Hoy, me apetece dar trocitos de mí. Dejarlos aquí sellados, impresos en estas pocas palabras improvisadas.
Quizá por la caída de las hojas, o por la llegada de los abrigos a los armarios, me siento más conectada con mi pasado. Siento que, a veces, puedo atraparlo, y sostenerlo unos minutos entre mis brazos. Luego vuelve a volar, y vuelvo yo a mi dosis de realidad.
Caminando hacia la facultad, inmersa entre mis pensamientos, y mirando a la gente con ternura y a la vez con algo de desconfianza, me da por recordar.
Años atrás, por estas fechas, estaba brincando por los montes de Ávila, agarrada de la mano de mi abuela y sin parar de hablar.
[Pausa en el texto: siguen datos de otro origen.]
Lemma create_turn_creates db0 committed accepted selected c delay s :
  creation db0 committed accepted selected s ->
  wp (create_turn now channel delay selected c) (creation db0 committed (accepted ++ [c]))
     (fun s' => se_committed s' = committed) s.
Proof.
  intros [Hn Hc Ha (tasks & Ht & Hcr & Hpl)]. unfold create_turn.
  destruct (ca_account c) as [account|] eqn:Hacc; [|wp_step; done].
  do 3 wp_step. apply wp_lift; [|done]. intros task Htask. apply task_of_candidate in Htask as [Htask Hid]; [|done].
  do 2 wp_step. destruct (bool_decide _); [wp_step; done|]. do 4 wp_step. wp_step.
  set (s1 := _ <| se_db := _ |>).
  assert (Hs1 : se_committed s1 = committed /\ a_audits (se_db s1) = a_audits db0
    /\ a_tasks (se_db s1) = a_tasks db0 ++ (tasks ++ [task]) /\ a_queue (se_db s1) = a_queue (se_db s)).
  { unfold s1. destruct (ca_seed c); simpl; (split_and!; [done|done| |done]); by rewrite app_assoc, <- Ht. }
  clearbody s1. destruct Hs1 as (H1 & H2 & H3 & H4).
  eapply wp_mono; [apply wp_and; [apply enqueue_key|apply (steps_wp loud_free), uncommitted_enqueue]| |].
  2:{ intros s' [_ [_ Hl]]. by rewrite Hl. }
  intros _ s2 [[Hkey Hmore] [(q & o & Hdb2) Hl2]]. wp_step.
  eapply wp_mono; [apply (steps_wp outbox_only)| |].
  { unfold _emit_candidate_accepted. pose proof outbox_only_emit. auto 10 with steps. }
  2:{ intros s' [_ Hl]. by rewrite Hl, Hl2. }
  intros _ s3 [(o3 & Hdb3) Hl3]. wp_step. split.
  - rewrite length_app. simpl. lia.
  - by rewrite Hl3, Hl2.
  - by rewrite Hdb3, Hdb2.
  - exists (tasks ++ [task]). split_and!; [by rewrite Hdb3, Hdb2| |].
    + apply Forall2_app; [done|]. by constructor.
    + assert (Hq : a_queue (se_db s3) = a_queue (se_db s2)) by (by rewrite Hdb3). rewrite Hq.
      apply Forall_app. split; [|by apply Forall_singleton].
      eapply Forall_impl; [exact Hpl|]. intros t. apply planned_more. intros k Hk. apply Hmore. by rewrite H4.
Qed.

Lemma create_all db0 committed accepted delay s :
  creation db0 committed [] 0 s ->
  wp (forM (create_turn now channel delay) 0%Z accepted) (creation db0 committed accepted)
     (fun s' => se_committed s' = committed) s.
Proof.
  intros H0. apply (wp_forM _ (creation db0 committed) _ accepted []); [|done].
  intros d c selected s1 _ Hc. by apply create_turn_creates.
Qed.
End Creation.

(** ** The tick *)

Section TickTheorem.
Context {AC : AgentClients} {OT : OwnedTick} (now : datetime) (db : AgentDb) (channel : ChannelProfile).

(** Nothing but queue items and events so far, in the session and in what it committed. *)
Definition calm (s : Session) : Prop := same_core db (se_db s) /\ same_core db (se_committed s).

Lemma calm_quiet s s' : calm s -> quiet_step s s' -> calm s'.
Proof.
  intros [H1 H2] [H3 H4 _]. split; [exact (same_core_trans _ _ _ H1 H3)|]. destruct H4 as [->|H4]; [done|].
  exact (same_core_trans _ _ _ H1 H4).
Qed.

Lemma wp_calm {A} (m : M A) (Q : A -> Session -> Prop) s :
  calm s -> quiet m -> wp m Q (fun _ => True) s -> wp m (fun a s' => Q a s' /\ calm s') calm s.
Proof.
  intros Hs Hm Hq. eapply wp_mono; [apply wp_and; [exact Hq|apply (steps_wp quiet_step _ _ Hm)]| |].
  - intros a s' [? ?]. split; [done|by eapply calm_quiet].
  - intros s' [_ ?]. by eapply calm_quiet.
Qed.

Definition tasks_in_lane (k : string) (tasks : list ProductionTask) : Z :=
  Z.of_nat (length (List.filter (fun t => bool_decide (tk_topic_lane_id t = Some k)) tasks)).

(** What a tick leaves: the tasks it created. *)
Record selection (audit : AgentTickAudit) (db' : AgentDb) (tasks : list ProductionTask) : Prop := {
  sl_tasks : a_tasks db' = a_tasks db ++ tasks;
  sl_count : au_tasks_selected audit = Z.of_nat (length tasks);
  sl_accounts : NoDup (map tk_target_account_id tasks);
  sl_each : forall t, t ∈ tasks ->
    tk_state t = TASK_SELECTED /\ tk_channel_profile_id t = cp_id channel
    /\ _active_task_count_for_account db (tk_target_account_id t) = 0%Z
    /\ (exists a, own_account now db (cp_id channel) a /\ ac_id a = tk_target_account_id t)
    /\ planned (a_queue db') t;
  sl_lanes : forall lane, lane ∈ a_lanes db -> (0 < la_max_posts_per_day lane)%Z ->
    (0 < tasks_in_lane (la_id lane) tasks)%Z ->
    (recent_count now (_published_publications_for_lane db lane) + tasks_in_lane (la_id lane) tasks
     <= la_max_posts_per_day lane)%Z }.

Lemma created_lane_load k accepted tasks :
  Forall2 (created channel) accepted tasks -> tasks_in_lane k tasks = lane_load k accepted.
Proof.
  unfold tasks_in_lane, lane_load. induction 1 as [|c t cs ts Hc _ IH]; simpl; [done|].
  assert (bool_decide (tk_topic_lane_id t = Some k) = in_lane k c) as ->.
  { unfold in_lane. rewrite (cr_lane _ _ _ Hc). destruct (ca_lane c) as [l|]; simpl; [|done].
    destruct (String.eqb_spec (la_id l) k); case_bool_decide; naive_solver. }
  destruct (in_lane k c); simpl; lia.
Qed.

Lemma created_accounts accepted tasks :
  Forall2 (created channel) accepted tasks -> map tk_target_account_id tasks = map account_of accepted.
Proof. induction 1 as [|c t cs ts Hc _ IH]; simpl; [done|]. by rewrite (cr_account _ _ _ Hc), IH. Qed.

Lemma selection_of_budget accepted ac lc tasks audit db' :
  NoDup (map la_id (a_lanes db)) ->
  budgeted now db accepted ac lc -> Forall (lane_known db) accepted ->
  (forall c a, c ∈ accepted -> ca_account c = Some a -> own_account now db (cp_id channel) a) ->
  Forall2 (created channel) accepted tasks -> Forall (planned (a_queue db')) tasks ->
  a_tasks db' = a_tasks db ++ tasks -> au_tasks_selected audit = Z.of_nat (length accepted) ->
  selection audit db' tasks.
Proof.
  intros Hids [H1 H2 H3 H4 H5] Hk Hown Hcr Hpl Ht Hn. split; [done| | | |].
  - by rewrite Hn, (Forall2_length _ _ _ Hcr).
  - by rewrite (created_accounts _ _ Hcr).
  - intros t Hin. apply list_elem_of_lookup in Hin as [i Hi].
    destruct (Forall2_lookup_r _ _ _ _ _ Hcr Hi) as (c & Hc & Hct). apply list_elem_of_lookup_2 in Hc.
    destruct (H2 c Hc) as (a & Ha & Hact). rewrite Forall_forall in Hpl.
    assert (Hacc : tk_target_account_id t = ac_id a) by (rewrite (cr_account _ _ _ Hct); unfold account_of; by rewrite Ha).
    split_and!; [apply Hct|apply Hct|by rewrite Hacc| |eapply Hpl, list_elem_of_lookup_2, Hi]. exists a. split; [|done]. by eapply Hown.
  - intros lane Hl Hm. rewrite (created_lane_load _ _ _ Hcr). intros Hpos.
    assert (exists c, c ∈ accepted /\ in_lane (la_id lane) c = true) as (c & Hc & Hcl).
    { unfold lane_load in Hpos. destruct (List.filter (in_lane (la_id lane)) accepted) as [|c cs] eqn:Hf; [simpl in Hpos; lia|].
      exists c. apply elem_of_lfilter. rewrite Hf. by left. }
    unfold in_lane in Hcl. destruct (ca_lane c) as [l|] eqn:Hcc; [|done]. apply String.eqb_eq in Hcl.
    assert (l = lane) as ->.
    { eapply (NoDup_map_inj la_id); [done| |done|done]. rewrite Forall_forall in Hk. by apply (Hk c). }
    by eapply H5.
Qed.

Hypothesis lane_ids : NoDup (map la_id (a_lanes db)).

(** The outcome of a tick. *)
Definition ticked (s : Session) (audit : AgentTickAudit) (s' : Session) : Prop :=
  exists tasks, selection audit (se_committed s') tasks
    /\ (side_effects_disabled channel = true ->
          tasks = [] /\ se_committed s' = db <| a_audits ::= fun l => l ++ [audit] |> /\ se_calls s' = se_calls s).

Definition tasks_kept (s' : Session) : Prop := a_tasks (se_committed s') = a_tasks db.

Lemma calm_kept s : calm s -> tasks_kept s.
Proof. intros [_ (q & o & H)]. unfold tasks_kept. by rewrite H. Qed.

Lemma selection_nil audit db' : a_tasks db' = a_tasks db -> au_tasks_selected audit = 0%Z -> selection audit db' [].
Proof.
  intros Ht Hn. eapply (selection_of_budget [] [] []); [done|apply budgeted_nil|by apply Forall_nil|set_solver|constructor|
    by apply Forall_nil|by rewrite app_nil_r|done].
Qed.

Lemma sound_from l (accepted : list Candidate) :
  Forall (sound_candidate now db (cp_id channel)) l ->
  (forall c', c' ∈ accepted -> exists c, c ∈ l /\ annotated c c') ->
  forall c' a, c' ∈ accepted -> ca_account c' = Some a -> own_account now db (cp_id channel) a.
Proof.
  intros Hl Hf c' a Hc' Ha. destruct (Hf c' Hc') as (c & Hc & [Hacc _]%annotated_account). rewrite Forall_forall in Hl.
  apply (Hl c Hc). congruence.
Qed.

Lemma sound_known l : Forall (sound_candidate now db (cp_id channel)) l -> Forall (lane_known db) l.
Proof. intros Hl. eapply Forall_impl; [exact Hl|]. intros c Hc. apply Hc. Qed.

Lemma same_core_tick db' : same_core db db' ->
  tick_lanes now db' (cp_id channel) = tick_lanes now db (cp_id channel)
  /\ tick_accounts now db' (cp_id channel) = tick_accounts now db (cp_id channel)
  /\ tick_seeds db' (cp_id channel) = tick_seeds db (cp_id channel).
Proof. by intros (q & o & ->). Qed.

(** Halted or dry: an audit row and nothing else. *)
Lemma tick_disabled delay s :
  se_db s = db -> se_committed s = db -> side_effects_disabled channel = true ->
  wp (tick_channel now channel delay) (ticked s) tasks_kept s.
Proof.
  intros Hdb Hcom Hdis. unfold tick_channel. rewrite Hdis. cbv zeta. cbn [negb]. do 10 wp_step.
  assert (Hquiet : forall s', silent_step s s' -> tasks_kept s').
  { intros s' (_ & Hc & _). unfold tasks_kept. by rewrite Hc, Hcom. }
  wp_step. eapply wp_mono; [apply (steps_wp silent_step), silent_evaluate| |exact Hquiet]. intros first s1 H1. do 3 wp_step.
  eapply wp_mono; [apply (steps_wp silent_step), silent_evaluate| |intros s' H'; exact (Hquiet _ (transitivity H1 H'))].
  intros second s2 H2. wp_step.
  eapply wp_mono; [apply (steps_wp silent_step), silent_low_supply| |].
  2:{ intros s' H'. exact (Hquiet _ (transitivity H1 (transitivity H2 H'))). }
  intros low s3 H3. pose proof (transitivity H1 (transitivity H2 H3)) as Hs. clear H1 H2 H3. do 3 wp_step.
  set (audit := tick_audit _ _ _ _ _ _ _ _). unfold add_audit. do 2 wp_step.
  destruct (existsb _ _); [wp_step; by apply (Hquiet s3)|]. do 4 wp_step. destruct Hs as (H1 & _ & H3). exists [].
  split; [apply selection_nil; [change (a_tasks (se_db s3) = a_tasks db); by rewrite H1, Hdb|done]|]. intros _.
  split_and!; [done| |done].
  change ((se_db s3) <| a_audits ::= fun l => l ++ [audit] |> = db <| a_audits ::= fun l => l ++ [audit] |>).
  by rewrite H1, Hdb.
Qed.

(** The state in which tasks are created. *)
Lemma creation_start s1 audit : calm s1 ->
  let s2 := s1 <| se_fresh ::= S |> <| se_db ::= fun d => d <| a_audits ::= fun l => l ++ [audit] |> |> in
  creation channel (se_db s2) (se_committed s1) [] 0 s2 /\ a_tasks (se_db s2) = a_tasks db.
Proof.
  intros [(q & o & Hd) _] s2. split.
  - split; [done..|]. exists []. by rewrite app_nil_r.
  - change (a_tasks (se_db s1) = a_tasks db). by rewrite Hd.
Qed.

Lemma tick_enabled delay s :
  se_db s = db -> se_committed s = db -> side_effects_disabled channel = false ->
  wp (tick_channel now channel delay) (ticked s) tasks_kept s.
Proof.
  intros Hdb Hcom Hdis. unfold tick_channel. rewrite Hdis. cbv zeta. cbn [negb]. do 10 wp_step. rewrite Hdb. cbv beta.
  assert (Hcalm : calm s) by (split; rewrite ?Hdb, ?Hcom; apply same_core_refl).
  pose proof (manual_candidates_sound now db (cp_id channel) (_lane_formats_by_lane db (tick_lanes now db (cp_id channel)))
    (utc_hour_bucket now)) as Hman.
  set (manual := _build_tick_candidates _ _ _ _ _ _ _) in *. clearbody manual.
  wp_step. eapply wp_mono; [apply wp_calm; [done|apply quiet_evaluate|]| |apply calm_kept].
  { apply (evaluate_budgeted now db []); [done|by apply Forall_nil|by apply sound_known|apply Hcalm|apply budgeted_nil]. }
  intros first s1 [(Hb1 & Hk1 & Hf1) Hc1]. simpl in Hb1, Hk1. do 2 wp_step.
  pose proof (lane_candidates_sound now db (cp_id channel) (se_db s1) channel
    (_lane_formats_by_lane db (tick_lanes now db (cp_id channel))) (utc_hour_bucket now) (ev_lane_counts first)
    (dkeys (ev_account_counts first)) (_suppressed_lane_ids_from_manual_rejections (ev_rejected first))) as Hlane.
  set (driven := _build_lane_driven_candidates _ _ _ _ _ _ _ _ _ _) in *. clearbody driven.
  wp_step. eapply wp_mono; [apply wp_calm; [done|apply quiet_evaluate|]| |apply calm_kept].
  { apply (evaluate_budgeted now db (ev_accepted first)); [done|done|by apply sound_known|apply Hc1|done]. }
  intros second s2 [(Hb2 & Hk2 & Hf2) Hc2]. wp_step.
  eapply wp_mono; [apply (wp_calm _ (fun _ _ => True)); [done|apply quiet_low_supply|]| |apply calm_kept].
  { by eapply wp_mono; [apply (steps_wp quiet_step), quiet_low_supply| |]. }
  intros low s3 [_ Hc3]. do 3 wp_step. set (audit := tick_audit _ _ _ _ _ _ _ _). unfold add_audit. do 2 wp_step.
  destruct (existsb _ _); [wp_step; by apply calm_kept|]. do 2 wp_step.
  destruct (creation_start s3 audit Hc3) as [Hstart Htasks].
  eapply wp_mono; [by apply create_all| |intros s' Hs'; unfold tasks_kept; rewrite Hs'; by apply calm_kept].
  intros selected s4 [Hn _ _ (tasks & Ht & Hcr & Hpl)]. do 5 wp_step. exists tasks. split; [|by rewrite Hdis].
  eapply selection_of_budget; [done|exact Hb2|done| |exact Hcr|exact Hpl| |exact Hn].
  - intros c a [Hc|Hc]%elem_of_app Ha; [eapply (sound_from manual)|eapply (sound_from driven)]; done.
  - change (a_tasks (se_db s4) = a_tasks db ++ tasks). by rewrite Ht, Htasks.
Qed.
End TickTheorem.

Section TickClaims.
Context {AC : AgentClients} {OT : OwnedTick}.

(** Unfolding the checks in front of the tick of a plain channel. *)
Lemma tick_plain now db channel channel_id id delay item s :
  se_db s = db -> _uuid channel_id = Ok id -> get_row cp_id id (a_channels db) = Some channel ->
  cp_owned_seed_inventory_id channel = None ->
  tick now channel_id delay item s
  = if negb ((0 <=? delay)%Z && (delay <=? 3600)%Z)
    then (Raise (ValueError "plan_delay_seconds must be an integer from 0 through 3600"), s)
    else tick_channel now channel delay s.
Proof.
  intros Hdb Hid Hch Hown. unfold tick. destruct (negb _); [done|]. unfold mbind, M_bind, lift, gets. rewrite Hid. cbv beta iota.
  rewrite Hdb, Hch. by rewrite Hown.
Qed.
Con mi inocencia espontánea, callaba el sonido de los pájaros, o del arroyo que acariciaba la colina. Con un palo en la mano, cual pastor, iba en busca y captura del mejor níscalo que asomase tímidamente entre las agujas de los pinos. O de algún chivato, que así se llamaban estas setas venenosas, que me revelase dónde estaba oculto mi premio.
Cuando lo encontraba, todo era júbilo. Llamaba a mis abuelos, o a mis tíos, para que trajesen la navaja, los cortasen y los metiesen en la cesta para luego, por la noche, cocinarlos y comerlos al fuego de la chimenea. Pero lo de comerlos era lo menos importante. El último propósito de encontrar un níscalo fresco era comerlo. Lo que me movía a revolver entre las hojas secas era esa alegría, esa ilusión de hallar aquel tesoro escondido. Recuerdo también que se me hacía un nudo en el pecho cuando lo arrancaban de la tierra. Es curiosa nuestra sensibilidad a la hora de mirar el mundo cuando somos niños. Era como si al níscalo lo arrancasen de su entorno, de lo que hasta ahora había sido su hogar. Ya no saludaría cada mañana los pinos que lo protegían de los rayos de Sol, ni reposaría en la tierra que le daba esa textura y ese color anaranjado, como un amanecer en las montañas. A veces, recuerdo, que incluso se me escapaba alguna lágrima.
Me ponía en el lugar del níscalo, y me imaginaba que me arrancaban de allí, del bosque, de aquellos pinares, de aquella familia, de aquellos abuelos que tanto me querían. Nunca me arrancarían de allí. Y hoy lo sé.
Quizá el tiempo me haya alejado de aquellos parajes, pero mi corazón está allí, entre las montañas del Valle del Tietar.